We have established a transgenic rat for
adenocarcinoma of the prostate (TRAP) model that features uniform
adenocarcinoma development in prostatic lobes at high incidence within a short experimental period. However, no invasive
carcinomas with reactive stroma characteristics similar to those in man were observed. We therefore have focused on a new model for invasive
carcinoma of the prostate using TRAP rats. In experiment 1, male TRAP rats in groups 1 and 2 were treated with
orchiectomy at day 0 of the experiment. Rats in groups 1-3 underwent
testosterone propionate (TP) implantation from weeks 1 to 4 and from weeks 6 to 16. Rats in groups 1 and 3 were given
3,2'-dimethyl-4-aminobiphenyl (DMAB) after TP implantation. The rats of group 4 served as controls. In experiment 2, the rats were divided into three groups, none of which received DMAB or
orchiectomy, treated with TP continuously or with the treatment withdrawn once or twice.

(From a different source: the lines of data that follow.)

(* ===== verification/InviteSafety.v ===== *)
(** * What an invitation gives, and to whom

    The invariant of the invitation tables over any history of the service;
    both for stores that roll a failed transaction back and for stores that
    keep its writes. *)
From S2P Require Import Prelude GoStrings Base64 Utf8 Regex PermRef TenantCtx Models Password Cache Envelope AuditEvents Session MemStore SessionSafety Mfa MfaSafety Outbox Tenants Signin MemAccounts Recovery Fga MemRoles AuthzClient AuthzServices Invite.
#[local] Open Scope list_scope.
#[local] Open Scope go_scope.

Section InviteSafety.
Context {B K : Type} {BB : Backend B} {KVK : KV K} {A2 : Argon2} {AL : Argon2Laws} {AE : AEAD}.
Context (HashToken : string → string) (newID : nat → string).
Context {Hinj : Inj (=) (=) HashToken} {Hids : Inj (=) (=) newID}.
Context (unicode_lower : string → string).
Notation W := (IW B K).
Implicit Types (w : W) (s : Store).
Notation st w := (az_st (iw_az w)).
Notation ids w := (az_ids (iw_az w)).
Notation userKey_ := (user_key unicode_lower).

(** ** The accounts *)
Record UInv (n0 : nat) s : Prop := mkUInv {
  ui_unique : users_unique s;
  ui_key : ∀ k u, Users s !! k = Some u → k = userKey_ (UTenantID u) (UEmail u) ∧ lacks "/" (UTenantID u) = true;
  ui_fresh : ∀ k u n, Users s !! k = Some u → (n0 <= n)%nat → UID u ≠ newID n;
}.
Definition same_ident (u u' : User) : Prop := UTenantID u' = UTenantID u ∧ UEmail u' = UEmail u ∧ UID u' = UID u.
(** Rows change in place. *)
Definition in_place s s' : Prop := ∀ k u', Users s' !! k = Some u' → ∃ u, Users s !! k = Some u ∧ same_ident u u'.

Lemma UInv_in_place n s s' : in_place s s' → UInv n s → UInv n s'.
Proof using Type.
  intros Hp [I1 I2 I3]. split.
  - intros k k' u u' H H' E1 E2. destruct (Hp _ _ H) as (v & Hv & S1 & S2 & S3), (Hp _ _ H') as (v' & Hv' & S1' & S2' & S3').
    eapply (I1 k k' v v'); congruence.
  - intros k u H. destruct (Hp _ _ H) as (v & Hv & S1 & S2 & S3). destruct (I2 k v Hv) as [-> Hl]. by rewrite S1, S2.
  - intros k u m H Hm. destruct (Hp _ _ H) as (v & Hv & S1 & S2 & S3). rewrite S3. by eapply I3.
Qed.
Lemma UInv_later n n' s : (n <= n')%nat → UInv n s → UInv n' s.
Proof using Type. intros Hn [I1 I2 I3]. split; [done|done|]. intros k u m H Hm. apply (I3 k u m H). lia. Qed.
Lemma in_place_update tid uid f s : (∀ u, same_ident u (f u)) → in_place s (update_user tid uid f s).2.
Proof using Type.
  intros Hf k u'. unfold update_user. destruct (userKey s tid uid) as [[k0 u0]|] eqn:E; [|intros H; by exists u'].
  cbn. apply find_first_Some in E as [Hin%elem_of_map_to_list _]. intros [[<- <-]|[_ H]]%lookup_insert_Some; [exists u0|exists u']; done.
Qed.
Lemma in_place_each tid uid f s : (∀ u, same_ident u (f u)) → in_place s (each_user tid uid f s).2.
Proof using Type.
  intros Hf k u'. unfold each_user, modify. cbn. rewrite lookup_fmap. destruct (Users s !! k) as [u|] eqn:E; [|done].
  cbn. intros [= <-]. exists u. split; [done|]. by destruct (_ && _).
Qed.
Lemma UInv_insert n s u : UInv n s → UID u = newID n → lacks "/" (UTenantID u) = true → UInv (S n) (InsertUser unicode_lower u s).2.
Proof using Hids.
  intros HI Hid Hl. unfold InsertUser. destruct (Users s !! _) eqn:E; [by apply (UInv_later n); [lia|]|]. destruct HI as [I1 I2 I3]. split; unfold users_unique; cbn.
  - intros k k' x x' [[<- <-]|[_ H]]%lookup_insert_Some [[<- <-]|[_ H']]%lookup_insert_Some E1 E2; [done| | |by eapply (I1 k k' x x')].
    + exfalso. by apply (I3 k' x' n H'); [lia|congruence].
    + exfalso. by apply (I3 k x n H); [lia|congruence].
  - intros k x [[<- <-]|[_ H]]%lookup_insert_Some; [done|by apply I2].
  - intros k x m [[<- <-]|[_ H]]%lookup_insert_Some Hm; [|apply (I3 k x m H); lia].
    rewrite Hid. intros E1%Hids. lia.
Qed.

(** ** The invitations *)
Record IInv w : Prop := mkIInv {
  ii_users : UInv (ids w) (st w);
  ii_nodup : NoDup (iw_entropy w);
  ii_id : ∀ id i, Invitations (st w) !! id = Some i → IvID i = id ∧ lacks "/" (IvTenantID i) = true;
  ii_drawn : ∀ id i, Invitations (st w) !! id = Some i → ∃ tok, IvTokenHash i = HashToken tok ∧ tok ∉ iw_entropy w;
  ii_unique : ∀ id id' i i', Invitations (st w) !! id = Some i → Invitations (st w) !! id' = Some i' →
    IvTokenHash i = IvTokenHash i' → id = id';
}.
Definition spentI w (tok : string) : Prop :=
  ∀ id i, Invitations (st w) !! id = Some i → IvTokenHash i = HashToken tok → IvAcceptedAt i ≠ None.
Definition keepsI w w' : Prop :=
  IInv w → IInv w' ∧ iw_entropy w' `suffix_of` iw_entropy w ∧ (ids w <= ids w')%nat ∧
  ∀ tok, tok ∉ iw_entropy w → spentI w tok → spentI w' tok.
Definition KeepsI {C} (m : M W C) : Prop := ∀ w, keepsI w (m w).2.

Lemma suffix_not_elem (l l' : list string) x : l' `suffix_of` l → x ∉ l → x ∉ l'.
Proof using Type. intros [k ->] H. by apply not_elem_of_app in H as [_ ?]. Qed.
Lemma suffix_nodup (l l' : list string) : l' `suffix_of` l → NoDup l → NoDup l'.
Proof using Type. intros [k ->] H. by apply NoDup_app in H as (_ & _ & ?). Qed.

Lemma keepsI_refl w : keepsI w w.
Proof using Type. done. Qed.
Lemma keepsI_trans w1 w2 w3 : keepsI w1 w2 → keepsI w2 w3 → keepsI w1 w3.
Proof using Type.
  intros H1 H2 HI. destruct (H1 HI) as (I2 & E1 & N1 & S2). destruct (H2 I2) as (I3 & E2 & N2 & S3).
  split_and!; [done|by etrans|lia|]. intros tok A C. apply S3; [by eapply suffix_not_elem|auto].
Qed.
(** Invitations stay, accounts keep their invariant. *)
Lemma keepsI_quiet w w' : iw_entropy w' `suffix_of` iw_entropy w → (ids w <= ids w')%nat →
  Invitations (st w') = Invitations (st w) → (UInv (ids w) (st w) → UInv (ids w') (st w')) → keepsI w w'.
Proof using Type.
  intros E N Hi Hu [I1 I2 I3 I4 I5]. split_and!; [|done|done|].
  - split; [auto|by eapply suffix_nodup|by rewrite Hi| |by rewrite Hi]. rewrite Hi. intros id i H. destruct (I4 id i H) as (t & Et & Hn).
    exists t. split; [done|by eapply suffix_not_elem].
  - intros tok _ Hs. unfold spentI. by rewrite Hi.
Qed.

(** ** Calls that leave the invitations alone *)
Lemma KeepsI_ret {C} (a : C) : KeepsI (ret a).
Proof using Type. intros w. apply keepsI_refl. Qed.
Lemma KeepsI_throw {C} e : KeepsI (throw e : M W C).
Proof using Type. intros w. apply keepsI_refl. Qed.
Lemma KeepsI_lift {C} (r : result C) : KeepsI (lift r).
Proof using Type. intros w. destruct r; apply keepsI_refl. Qed.
Lemma KeepsI_bind {C D} (m : M W C) (k : C → M W D) : KeepsI m → (∀ a, KeepsI (k a)) → KeepsI (bind m k).
Proof using Type.
  intros Hm Hk w. unfold bind. pose proof (Hm w) as H1. destruct (m w) as [[a|e] w1]; [|done].
  eapply keepsI_trans; [exact H1|apply Hk].
Qed.
Lemma KeepsI_attempt {C} (m : M W C) : KeepsI m → KeepsI (attempt m).
Proof using Type. intros Hm w. specialize (Hm w). unfold attempt. by destruct (m w). Qed.
Lemma KeepsI_if {C} (b : bool) (m m' : M W C) : KeepsI m → KeepsI m' → KeepsI (if b then m else m').
Proof using Type. by destruct b. Qed.
Lemma KeepsI_for_each {C} (l : list C) (f : C → M W unit) : (∀ x, KeepsI (f x)) → KeepsI (for_each l f).
Proof using Type. intros Hf. induction l as [|x l IH]; cbn [for_each]; [apply KeepsI_ret|]. apply KeepsI_bind; [apply Hf|intros; apply IH]. Qed.
Lemma KeepsI_fold_each {C D} (l : list C) (f : D → C → M W D) : (∀ b x, KeepsI (f b x)) → ∀ b, KeepsI (fold_each l b f).
Proof using Type.
  intros Hf. induction l as [|x l IH]; intros b; cbn [fold_each]; [apply KeepsI_ret|]. apply KeepsI_bind; [apply Hf|intros; apply IH].
Qed.
Lemma KeepsI_RandomToken : KeepsI iwRandomToken.
Proof using Type.
  intros w. unfold iwRandomToken. destruct (iw_entropy w) as [|x l] eqn:E; [apply keepsI_refl|].
  apply keepsI_quiet; [|done|done|done]. cbn. rewrite E. by exists [x].
Qed.
Lemma KeepsI_ReadFull n : KeepsI (iwReadFull n : M W string).
Proof using Type. apply KeepsI_bind; [apply KeepsI_RandomToken|intros; apply KeepsI_ret]. Qed.
Lemma KeepsI_NewID : KeepsI (iwNewID newID).
Proof using Type. intros w. apply keepsI_quiet; [done|cbn; lia|done|]. apply UInv_later. cbn. lia. Qed.

(** A call of the authorization state that does not write the store. *)
Definition Calm {C} (m : M (AZ B K) C) : Prop := ∀ a, az_st (m a).2 = az_st a ∧ az_ids (m a).2 = az_ids a.
Lemma KeepsI_azM {C} (m : M (AZ B K) C) : Calm m → KeepsI (azM m).
Proof using Type.
  intros Hm w. unfold azM. destruct (Hm (iw_az w)) as [H1 H2]. destruct (m (iw_az w)) as [r a].
  cbn in *. apply keepsI_quiet; cbn; rewrite ?H1, ?H2; done.
Qed.
Lemma KeepsI_emit e : KeepsI (iwEmit e : M W unit).
Proof using Type. by apply KeepsI_azM. Qed.
Lemma KeepsI_now : KeepsI (iwNow : M W Z).
Proof using Type. by apply KeepsI_azM. Qed.
Lemma Calm_bind {C D} (m : M (AZ B K) C) (k : C → M (AZ B K) D) : Calm m → (∀ x, Calm (k x)) → Calm (bind m k).
Proof using Type.
  intros Hm Hk a. unfold bind. pose proof (Hm a) as [H1 H2]. destruct (m a) as [[x|e] a1]; [|done]. cbn in *.
  destruct (Hk x a1) as [H3 H4]. by rewrite H3, H4.
Qed.
Lemma Calm_for_each {C} (l : list C) (f : C → M (AZ B K) unit) : (∀ x, Calm (f x)) → Calm (for_each l f).
Proof using Type. intros Hf. induction l as [|x l IH]; cbn [for_each]; [done|]. apply Calm_bind; [apply Hf|intros; apply IH]. Qed.
Lemma Calm_Write ctx tid adds removes : Calm (Write ctx tid adds removes).
Proof using Type.
  unfold Write, scoped. apply Calm_bind; [apply Calm_for_each; intros x; by destruct (tenant_tuple_ok x)|]. intros _.
  apply Calm_bind.
  - apply Calm_bind; [intros a; unfold requireM; by destruct (Require ctx tid) as [r [o|]]|]. intros _.
    apply Calm_for_each. intros o. apply Calm_bind; [intros a; by destruct (ObjectTenant o)|]. intros ot. by case_bool_decide.
  - intros _. apply Calm_bind; [intros a; unfold fgaM; by destruct (b_write _ _ _)|]. intros _. apply Calm_bind; [done|]. intros now a.
    unfold ignore, kvM. destruct (az_cache a) as [k|]; [|done]. by destruct (BumpTenantVersion _ _ _).
Qed.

In experiment 1, invasive
adenocarcinomas with abundant collagenous stroma were found in the dorsolateral and anterior prostate, some of which showed perineural space invasion at week 16. The number of invasive
carcinoma foci was most frequent in group 3. In experiment 2, invasive
adenocarcinoma development in the lateral prostates was correlated with the number of TP administration/withdrawal cycles. In conclusion, our newly established rat model for invasive
adenocarcinoma of the prostate could serve as a useful preclinical model for evaluating the in vivo efficacy of preventive and therapeutic agents targeting of the tumor microenvironment.